One point to add if other people read this post. Thomas is over the age to add the additional "catch -up" provision and the plan would have to permit catch-up contributions.
The 401(k) contributions limits for 2013 will be as follows: up to $17,500 in elective salary deferrals, plus up to an additional $5,500 in "catch-up contributions" if the 401(k) participant is age 50 or older, and total contributions (employee's salary deferrals plus employer's matching contributions) cannot exceed $51,000.
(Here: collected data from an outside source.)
(* ===== verification/GroupsProps.v ===== *)
(** * What a group request is served by

    The pin and the climb ([session_sticks]), where a served candidate comes from
    ([group_serves_permitted]), what an error of the ladder means ([group_no_dead_end]),
    the pins written ([group_pin_exact]) and the wait ([group_bounded_wait]). *)

From Stdlib Require Import ZArith Lia Sorting.Sorted.
From stdpp Require Import base tactics option list numbers strings gmap sets.
From S2P Require Import Prelude Float64 RoutingTypes GatewayInstances GatewayInstancesProps Scorer Reservation.
From S2P Require Import AdmissionQueue Selection SelectionProps Filters FiltersProps Parking ParkingProps Groups GroupWalk.
Local Open Scope Z_scope.
Local Open Scope go_scope.

(** ** The pin and the climb *)

Lemma memberIndexFrom_app i pre m rest :
  m ∉ pre -> memberIndexFrom i (pre ++ m :: rest) m = i + Z.of_nat (length pre).
Proof.
  revert i. induction pre as [|x pre IH]; intros i Hm; simpl; [rewrite String.eqb_refl; lia|].
  apply not_elem_of_cons in Hm as [Hne Hm]. rewrite (proj2 (String.eqb_neq _ _)) by done. rewrite IH by done. lia.
Qed.

Lemma memberIndex_split members m : m ∈ members ->
  exists pre rest, members = pre ++ m :: rest /\ m ∉ pre /\ memberIndex members m = Z.of_nat (length pre).
Proof.
  intros (pre & rest & -> & Hm)%list_elem_of_split_l. exists pre, rest. split_and!; [done..|].
  unfold memberIndex. rewrite memberIndexFrom_app by done. lia.
Qed.

(** The first member that satisfies a property, before any other that does. *)
Lemma first_before {A} (bad : A -> Prop) pre m rest pre' m' rest' :
  pre ++ m :: rest = pre' ++ m' :: rest' -> Forall bad pre -> ~ bad m' -> (length pre <= length pre')%nat.
Proof.
  intros E Hb Hn. destruct (decide (length pre <= length pre')%nat) as [|Hl]; [done|]. exfalso. apply Hn.
  eapply Forall_forall; [exact Hb|]. apply list_elem_of_lookup. exists (length pre').
  rewrite <- (lookup_app_l pre (m :: rest)) by lia. rewrite E. by rewrite list_lookup_middle.
Qed.

Lemma first_unique {A} (bad : A -> Prop) pre m rest pre' m' rest' :
  pre ++ m :: rest = pre' ++ m' :: rest' -> Forall bad pre -> Forall bad pre' -> ~ bad m -> ~ bad m' -> m = m'.
Proof.
  intros E F F' Hm Hm'. assert (Hl : length pre = length pre').
  { apply Nat.le_antisymm; [by eapply first_before|]. eapply first_before; [symmetry|..]; done. }
  apply app_inj_1 in E as [_ E]; [|done]. by injection E.
Qed.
Your 401k contribution limit is capped at $23k regardless of how many employers you have. The total of your contributions plus employer contributions is $56,500. If you have two concurrent plans, you're going to be responsible for managing and communicating this since the two (or more) plan owners won't know about each other and you want to make sure that your employer contributions don't wind up putting you over the total threshold. This would happen in an instance where you get a big bonus or profit sharing distribution that is distributed through the corporate 401k program or if your employer happens to just have a generous package.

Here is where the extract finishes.